*** Extracted entries Section Begins ***
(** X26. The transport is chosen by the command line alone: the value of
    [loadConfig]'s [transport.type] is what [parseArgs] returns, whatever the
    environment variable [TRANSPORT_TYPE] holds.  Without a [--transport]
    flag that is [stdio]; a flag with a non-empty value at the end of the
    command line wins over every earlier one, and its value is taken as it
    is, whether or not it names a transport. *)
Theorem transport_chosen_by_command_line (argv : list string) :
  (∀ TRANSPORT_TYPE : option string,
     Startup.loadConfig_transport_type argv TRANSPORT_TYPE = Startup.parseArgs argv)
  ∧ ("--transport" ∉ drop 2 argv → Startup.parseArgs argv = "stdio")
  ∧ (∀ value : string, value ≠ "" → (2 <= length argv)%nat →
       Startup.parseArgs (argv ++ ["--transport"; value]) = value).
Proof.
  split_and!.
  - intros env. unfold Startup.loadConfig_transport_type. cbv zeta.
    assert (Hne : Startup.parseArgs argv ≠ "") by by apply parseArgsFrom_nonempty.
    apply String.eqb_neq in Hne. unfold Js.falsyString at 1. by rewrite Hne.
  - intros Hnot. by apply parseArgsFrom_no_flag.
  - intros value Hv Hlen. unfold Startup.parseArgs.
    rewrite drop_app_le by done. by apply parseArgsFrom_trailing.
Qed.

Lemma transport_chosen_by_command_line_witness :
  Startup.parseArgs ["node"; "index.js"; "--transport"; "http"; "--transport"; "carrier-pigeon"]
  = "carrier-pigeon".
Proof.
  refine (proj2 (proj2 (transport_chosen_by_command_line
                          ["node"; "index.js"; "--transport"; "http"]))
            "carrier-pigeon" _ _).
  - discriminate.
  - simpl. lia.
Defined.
*** Extracted entries Section Ends ***
*** Extracted entries Section Begins ***
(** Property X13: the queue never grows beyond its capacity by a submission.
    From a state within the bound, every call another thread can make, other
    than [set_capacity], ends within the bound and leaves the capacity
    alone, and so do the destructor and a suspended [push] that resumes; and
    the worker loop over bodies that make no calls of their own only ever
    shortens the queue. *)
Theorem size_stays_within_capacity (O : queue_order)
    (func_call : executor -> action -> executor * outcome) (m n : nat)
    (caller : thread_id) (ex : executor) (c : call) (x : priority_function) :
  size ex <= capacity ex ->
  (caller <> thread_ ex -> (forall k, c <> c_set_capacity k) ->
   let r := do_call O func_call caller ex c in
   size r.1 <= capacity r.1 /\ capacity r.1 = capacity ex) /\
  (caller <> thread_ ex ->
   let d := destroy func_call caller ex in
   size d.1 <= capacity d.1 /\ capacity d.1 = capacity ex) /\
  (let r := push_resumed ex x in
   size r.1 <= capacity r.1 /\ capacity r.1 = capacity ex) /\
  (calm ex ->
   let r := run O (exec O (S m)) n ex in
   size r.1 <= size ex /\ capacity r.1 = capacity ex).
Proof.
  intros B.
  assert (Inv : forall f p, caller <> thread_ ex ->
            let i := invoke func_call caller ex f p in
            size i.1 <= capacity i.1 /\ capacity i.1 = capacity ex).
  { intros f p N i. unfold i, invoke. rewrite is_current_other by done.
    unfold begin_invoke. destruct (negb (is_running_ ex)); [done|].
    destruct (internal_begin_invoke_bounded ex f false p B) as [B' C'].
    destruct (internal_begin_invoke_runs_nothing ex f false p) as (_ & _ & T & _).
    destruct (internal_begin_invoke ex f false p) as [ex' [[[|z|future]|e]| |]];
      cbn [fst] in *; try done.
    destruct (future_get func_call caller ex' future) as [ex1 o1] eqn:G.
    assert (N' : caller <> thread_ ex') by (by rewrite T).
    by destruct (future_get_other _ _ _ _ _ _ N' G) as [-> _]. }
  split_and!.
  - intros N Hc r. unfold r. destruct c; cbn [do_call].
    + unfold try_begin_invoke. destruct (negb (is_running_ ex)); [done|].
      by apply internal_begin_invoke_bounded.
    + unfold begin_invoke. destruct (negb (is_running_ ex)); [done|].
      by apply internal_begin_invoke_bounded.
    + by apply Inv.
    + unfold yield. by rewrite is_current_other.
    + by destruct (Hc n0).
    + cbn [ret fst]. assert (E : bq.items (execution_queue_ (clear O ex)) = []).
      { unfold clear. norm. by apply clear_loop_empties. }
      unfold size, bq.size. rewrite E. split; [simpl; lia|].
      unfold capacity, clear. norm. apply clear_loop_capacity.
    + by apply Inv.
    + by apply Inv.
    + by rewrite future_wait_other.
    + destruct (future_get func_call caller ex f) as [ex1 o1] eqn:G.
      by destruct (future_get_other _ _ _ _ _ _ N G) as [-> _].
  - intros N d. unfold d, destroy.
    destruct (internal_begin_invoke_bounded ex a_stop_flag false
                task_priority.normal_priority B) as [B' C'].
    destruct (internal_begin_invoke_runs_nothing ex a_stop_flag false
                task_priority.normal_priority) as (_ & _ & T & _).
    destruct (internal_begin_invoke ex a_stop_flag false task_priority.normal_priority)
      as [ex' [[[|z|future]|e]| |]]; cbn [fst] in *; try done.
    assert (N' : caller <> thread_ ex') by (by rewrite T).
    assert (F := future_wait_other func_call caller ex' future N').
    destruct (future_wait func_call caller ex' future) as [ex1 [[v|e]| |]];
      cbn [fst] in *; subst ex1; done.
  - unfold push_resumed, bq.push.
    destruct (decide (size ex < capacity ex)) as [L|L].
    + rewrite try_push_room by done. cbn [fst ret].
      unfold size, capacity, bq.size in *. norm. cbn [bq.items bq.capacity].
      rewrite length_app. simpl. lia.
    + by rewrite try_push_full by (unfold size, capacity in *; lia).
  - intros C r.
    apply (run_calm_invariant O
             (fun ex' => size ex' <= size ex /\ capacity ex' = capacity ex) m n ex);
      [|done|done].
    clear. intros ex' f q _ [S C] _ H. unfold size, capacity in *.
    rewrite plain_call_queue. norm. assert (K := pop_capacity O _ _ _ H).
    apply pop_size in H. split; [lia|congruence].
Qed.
*** Extracted entries Section Ends ***
What this task involves — One number is the expected answer: the count of lines above that hold the word "clear".

Answer box — 4